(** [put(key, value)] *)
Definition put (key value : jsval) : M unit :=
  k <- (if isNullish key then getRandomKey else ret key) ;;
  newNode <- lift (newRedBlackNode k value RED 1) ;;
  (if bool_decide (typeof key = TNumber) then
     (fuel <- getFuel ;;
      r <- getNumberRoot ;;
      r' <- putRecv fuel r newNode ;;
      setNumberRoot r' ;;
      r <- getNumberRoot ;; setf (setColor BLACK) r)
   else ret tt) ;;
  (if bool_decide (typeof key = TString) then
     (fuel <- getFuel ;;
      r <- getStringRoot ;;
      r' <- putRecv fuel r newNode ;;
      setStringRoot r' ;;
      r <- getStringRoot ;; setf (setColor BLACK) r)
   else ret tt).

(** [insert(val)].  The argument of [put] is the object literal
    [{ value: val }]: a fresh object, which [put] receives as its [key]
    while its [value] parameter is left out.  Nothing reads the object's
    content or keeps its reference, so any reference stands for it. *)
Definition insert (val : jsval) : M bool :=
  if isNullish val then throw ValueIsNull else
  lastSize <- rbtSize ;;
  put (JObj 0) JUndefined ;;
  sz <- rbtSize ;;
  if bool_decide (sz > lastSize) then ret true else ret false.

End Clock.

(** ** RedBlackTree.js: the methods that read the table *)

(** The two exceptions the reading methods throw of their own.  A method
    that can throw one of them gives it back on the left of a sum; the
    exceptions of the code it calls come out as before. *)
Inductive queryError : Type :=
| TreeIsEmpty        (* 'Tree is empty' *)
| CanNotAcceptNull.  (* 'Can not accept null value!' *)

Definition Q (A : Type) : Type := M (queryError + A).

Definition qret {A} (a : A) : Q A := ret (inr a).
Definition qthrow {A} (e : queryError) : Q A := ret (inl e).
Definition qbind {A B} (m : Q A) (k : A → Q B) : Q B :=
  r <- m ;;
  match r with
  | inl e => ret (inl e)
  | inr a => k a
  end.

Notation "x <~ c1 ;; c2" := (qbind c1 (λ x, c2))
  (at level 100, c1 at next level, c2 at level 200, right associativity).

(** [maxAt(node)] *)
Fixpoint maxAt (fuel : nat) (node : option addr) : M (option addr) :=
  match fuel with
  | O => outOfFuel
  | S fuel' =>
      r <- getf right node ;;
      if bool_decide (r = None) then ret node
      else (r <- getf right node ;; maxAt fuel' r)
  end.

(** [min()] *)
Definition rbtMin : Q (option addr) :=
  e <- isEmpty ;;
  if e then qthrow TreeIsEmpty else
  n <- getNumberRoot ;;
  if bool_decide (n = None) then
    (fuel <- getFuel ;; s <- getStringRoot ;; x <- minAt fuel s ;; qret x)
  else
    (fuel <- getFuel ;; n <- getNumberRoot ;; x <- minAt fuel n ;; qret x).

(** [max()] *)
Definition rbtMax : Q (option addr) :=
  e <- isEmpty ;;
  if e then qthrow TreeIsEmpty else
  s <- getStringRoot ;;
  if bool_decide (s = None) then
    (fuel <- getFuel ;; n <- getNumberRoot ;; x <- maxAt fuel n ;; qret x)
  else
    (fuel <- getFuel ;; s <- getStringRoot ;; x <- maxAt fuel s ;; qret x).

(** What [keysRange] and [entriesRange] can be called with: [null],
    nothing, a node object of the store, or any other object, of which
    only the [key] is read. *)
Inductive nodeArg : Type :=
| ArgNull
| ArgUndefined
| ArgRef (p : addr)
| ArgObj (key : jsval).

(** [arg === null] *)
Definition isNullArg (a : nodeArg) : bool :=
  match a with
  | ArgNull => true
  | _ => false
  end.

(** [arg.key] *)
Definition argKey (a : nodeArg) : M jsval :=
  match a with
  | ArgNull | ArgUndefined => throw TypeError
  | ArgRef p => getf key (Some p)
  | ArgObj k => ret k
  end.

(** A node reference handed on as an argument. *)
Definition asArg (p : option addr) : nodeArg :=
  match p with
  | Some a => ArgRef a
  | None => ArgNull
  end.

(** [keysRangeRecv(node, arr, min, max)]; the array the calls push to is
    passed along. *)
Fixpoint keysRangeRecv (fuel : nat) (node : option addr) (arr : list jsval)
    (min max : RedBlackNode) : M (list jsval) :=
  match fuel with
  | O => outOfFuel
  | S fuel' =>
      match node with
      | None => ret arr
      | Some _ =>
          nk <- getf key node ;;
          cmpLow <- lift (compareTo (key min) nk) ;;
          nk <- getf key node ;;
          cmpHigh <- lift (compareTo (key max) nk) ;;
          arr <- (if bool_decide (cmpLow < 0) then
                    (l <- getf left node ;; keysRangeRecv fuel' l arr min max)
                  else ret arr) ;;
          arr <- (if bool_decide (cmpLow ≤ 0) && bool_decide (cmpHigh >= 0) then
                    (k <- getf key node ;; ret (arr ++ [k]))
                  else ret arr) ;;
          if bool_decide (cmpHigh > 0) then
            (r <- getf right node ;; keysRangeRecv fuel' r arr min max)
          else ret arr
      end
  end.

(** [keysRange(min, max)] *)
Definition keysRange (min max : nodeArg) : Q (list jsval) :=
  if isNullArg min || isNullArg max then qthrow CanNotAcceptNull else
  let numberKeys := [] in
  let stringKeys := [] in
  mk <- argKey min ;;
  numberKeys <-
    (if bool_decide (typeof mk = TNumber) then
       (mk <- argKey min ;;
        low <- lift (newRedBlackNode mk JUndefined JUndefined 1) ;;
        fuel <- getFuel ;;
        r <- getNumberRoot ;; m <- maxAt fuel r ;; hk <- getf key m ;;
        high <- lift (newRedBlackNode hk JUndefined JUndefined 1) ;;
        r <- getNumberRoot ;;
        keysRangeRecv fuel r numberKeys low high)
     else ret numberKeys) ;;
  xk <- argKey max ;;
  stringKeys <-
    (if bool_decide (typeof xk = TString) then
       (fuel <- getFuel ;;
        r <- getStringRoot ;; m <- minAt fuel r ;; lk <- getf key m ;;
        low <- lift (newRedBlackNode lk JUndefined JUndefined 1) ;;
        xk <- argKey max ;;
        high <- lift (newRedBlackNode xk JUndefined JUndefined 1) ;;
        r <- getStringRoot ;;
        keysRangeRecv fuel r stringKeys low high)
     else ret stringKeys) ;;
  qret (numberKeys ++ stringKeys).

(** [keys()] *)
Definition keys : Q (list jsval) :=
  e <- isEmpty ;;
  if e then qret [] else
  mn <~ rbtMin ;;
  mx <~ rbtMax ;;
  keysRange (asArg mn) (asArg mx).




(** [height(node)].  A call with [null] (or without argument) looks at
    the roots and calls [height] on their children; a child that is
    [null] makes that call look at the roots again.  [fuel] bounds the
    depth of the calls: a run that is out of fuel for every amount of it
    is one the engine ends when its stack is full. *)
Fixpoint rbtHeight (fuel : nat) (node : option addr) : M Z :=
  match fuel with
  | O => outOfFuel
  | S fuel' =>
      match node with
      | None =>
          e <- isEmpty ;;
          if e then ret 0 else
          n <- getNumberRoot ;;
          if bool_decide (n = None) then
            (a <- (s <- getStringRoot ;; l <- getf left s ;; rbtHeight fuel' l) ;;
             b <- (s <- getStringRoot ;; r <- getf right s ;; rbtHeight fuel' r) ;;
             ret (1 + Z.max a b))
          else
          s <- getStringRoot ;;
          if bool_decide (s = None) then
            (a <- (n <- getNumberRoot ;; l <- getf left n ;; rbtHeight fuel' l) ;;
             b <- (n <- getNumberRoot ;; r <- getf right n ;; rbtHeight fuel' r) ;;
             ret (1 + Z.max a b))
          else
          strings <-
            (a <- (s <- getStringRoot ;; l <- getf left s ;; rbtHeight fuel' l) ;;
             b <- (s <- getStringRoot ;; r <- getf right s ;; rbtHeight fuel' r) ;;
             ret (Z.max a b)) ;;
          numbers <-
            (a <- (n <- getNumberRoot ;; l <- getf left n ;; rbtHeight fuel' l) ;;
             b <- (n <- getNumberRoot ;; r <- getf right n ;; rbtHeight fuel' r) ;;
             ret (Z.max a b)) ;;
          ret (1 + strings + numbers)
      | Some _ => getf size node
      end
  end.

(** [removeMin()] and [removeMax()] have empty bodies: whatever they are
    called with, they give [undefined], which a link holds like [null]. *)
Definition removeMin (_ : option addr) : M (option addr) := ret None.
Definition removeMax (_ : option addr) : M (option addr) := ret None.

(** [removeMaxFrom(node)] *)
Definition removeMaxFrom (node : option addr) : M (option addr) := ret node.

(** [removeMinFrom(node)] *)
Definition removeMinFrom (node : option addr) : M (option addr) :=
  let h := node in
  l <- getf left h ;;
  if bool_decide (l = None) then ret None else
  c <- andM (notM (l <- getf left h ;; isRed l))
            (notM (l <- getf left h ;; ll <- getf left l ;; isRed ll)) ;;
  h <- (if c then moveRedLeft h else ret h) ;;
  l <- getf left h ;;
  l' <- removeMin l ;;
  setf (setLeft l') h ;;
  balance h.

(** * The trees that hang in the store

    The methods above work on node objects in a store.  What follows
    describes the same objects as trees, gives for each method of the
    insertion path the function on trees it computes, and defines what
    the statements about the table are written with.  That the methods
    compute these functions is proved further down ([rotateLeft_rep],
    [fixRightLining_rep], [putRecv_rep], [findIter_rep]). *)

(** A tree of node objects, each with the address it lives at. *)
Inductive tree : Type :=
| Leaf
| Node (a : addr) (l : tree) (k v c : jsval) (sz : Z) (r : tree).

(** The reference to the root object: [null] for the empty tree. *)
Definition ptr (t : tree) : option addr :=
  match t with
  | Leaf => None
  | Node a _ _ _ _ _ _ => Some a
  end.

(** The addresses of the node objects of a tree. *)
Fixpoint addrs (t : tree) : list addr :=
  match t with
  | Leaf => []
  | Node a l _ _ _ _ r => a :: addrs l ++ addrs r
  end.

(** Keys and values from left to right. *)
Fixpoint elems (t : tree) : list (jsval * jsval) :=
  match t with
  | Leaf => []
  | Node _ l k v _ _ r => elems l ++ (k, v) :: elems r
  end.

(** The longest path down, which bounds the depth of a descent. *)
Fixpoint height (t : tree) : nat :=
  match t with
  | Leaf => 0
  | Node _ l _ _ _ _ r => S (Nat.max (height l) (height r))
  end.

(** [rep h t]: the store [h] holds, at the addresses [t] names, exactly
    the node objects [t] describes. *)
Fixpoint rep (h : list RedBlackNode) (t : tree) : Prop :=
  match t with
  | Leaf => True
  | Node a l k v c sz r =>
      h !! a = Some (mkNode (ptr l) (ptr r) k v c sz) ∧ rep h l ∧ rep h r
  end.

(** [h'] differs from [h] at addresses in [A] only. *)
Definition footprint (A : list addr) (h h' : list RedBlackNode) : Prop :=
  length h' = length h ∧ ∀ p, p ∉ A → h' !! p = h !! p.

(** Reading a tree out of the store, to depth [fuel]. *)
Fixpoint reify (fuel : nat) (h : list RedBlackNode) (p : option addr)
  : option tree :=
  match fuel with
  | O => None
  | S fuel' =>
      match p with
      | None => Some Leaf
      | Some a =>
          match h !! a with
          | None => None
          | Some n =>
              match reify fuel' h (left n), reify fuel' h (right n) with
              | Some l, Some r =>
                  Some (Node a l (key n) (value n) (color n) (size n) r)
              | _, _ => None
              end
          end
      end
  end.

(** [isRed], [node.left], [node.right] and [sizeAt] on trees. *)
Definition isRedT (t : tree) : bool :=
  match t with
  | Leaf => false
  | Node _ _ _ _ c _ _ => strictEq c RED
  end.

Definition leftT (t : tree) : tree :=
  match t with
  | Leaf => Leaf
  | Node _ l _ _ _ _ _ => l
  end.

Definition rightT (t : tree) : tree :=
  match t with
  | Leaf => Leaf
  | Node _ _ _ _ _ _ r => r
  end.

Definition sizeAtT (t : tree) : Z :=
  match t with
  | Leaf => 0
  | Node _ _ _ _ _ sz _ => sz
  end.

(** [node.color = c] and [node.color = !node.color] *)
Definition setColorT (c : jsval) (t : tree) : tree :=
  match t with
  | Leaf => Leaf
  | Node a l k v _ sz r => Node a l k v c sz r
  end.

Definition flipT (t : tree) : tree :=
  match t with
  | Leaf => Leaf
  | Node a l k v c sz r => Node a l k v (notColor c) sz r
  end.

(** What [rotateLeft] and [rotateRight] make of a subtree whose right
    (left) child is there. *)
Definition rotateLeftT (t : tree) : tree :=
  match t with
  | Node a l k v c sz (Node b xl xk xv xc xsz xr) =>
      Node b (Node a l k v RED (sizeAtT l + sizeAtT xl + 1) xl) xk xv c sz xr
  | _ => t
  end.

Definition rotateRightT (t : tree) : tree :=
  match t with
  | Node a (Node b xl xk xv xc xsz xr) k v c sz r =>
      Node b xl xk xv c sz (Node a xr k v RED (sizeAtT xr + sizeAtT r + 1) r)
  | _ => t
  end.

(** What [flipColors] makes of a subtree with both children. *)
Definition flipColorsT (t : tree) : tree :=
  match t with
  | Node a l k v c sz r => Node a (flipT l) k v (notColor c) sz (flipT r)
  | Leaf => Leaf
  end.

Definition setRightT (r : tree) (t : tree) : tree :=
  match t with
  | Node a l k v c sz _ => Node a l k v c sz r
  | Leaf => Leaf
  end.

------------------------------------------------------------

• Activity
Scan the listing for the string "lift", then copy every line where it appears.

• Answer area
  newNode <- lift (newRedBlackNode k value RED 1) ;;
          cmpLow <- lift (compareTo (key min) nk) ;;
          cmpHigh <- lift (compareTo (key max) nk) ;;
        low <- lift (newRedBlackNode mk JUndefined JUndefined 1) ;;
        high <- lift (newRedBlackNode hk JUndefined JUndefined 1) ;;
        low <- lift (newRedBlackNode lk JUndefined JUndefined 1) ;;
        high <- lift (newRedBlackNode xk JUndefined JUndefined 1) ;;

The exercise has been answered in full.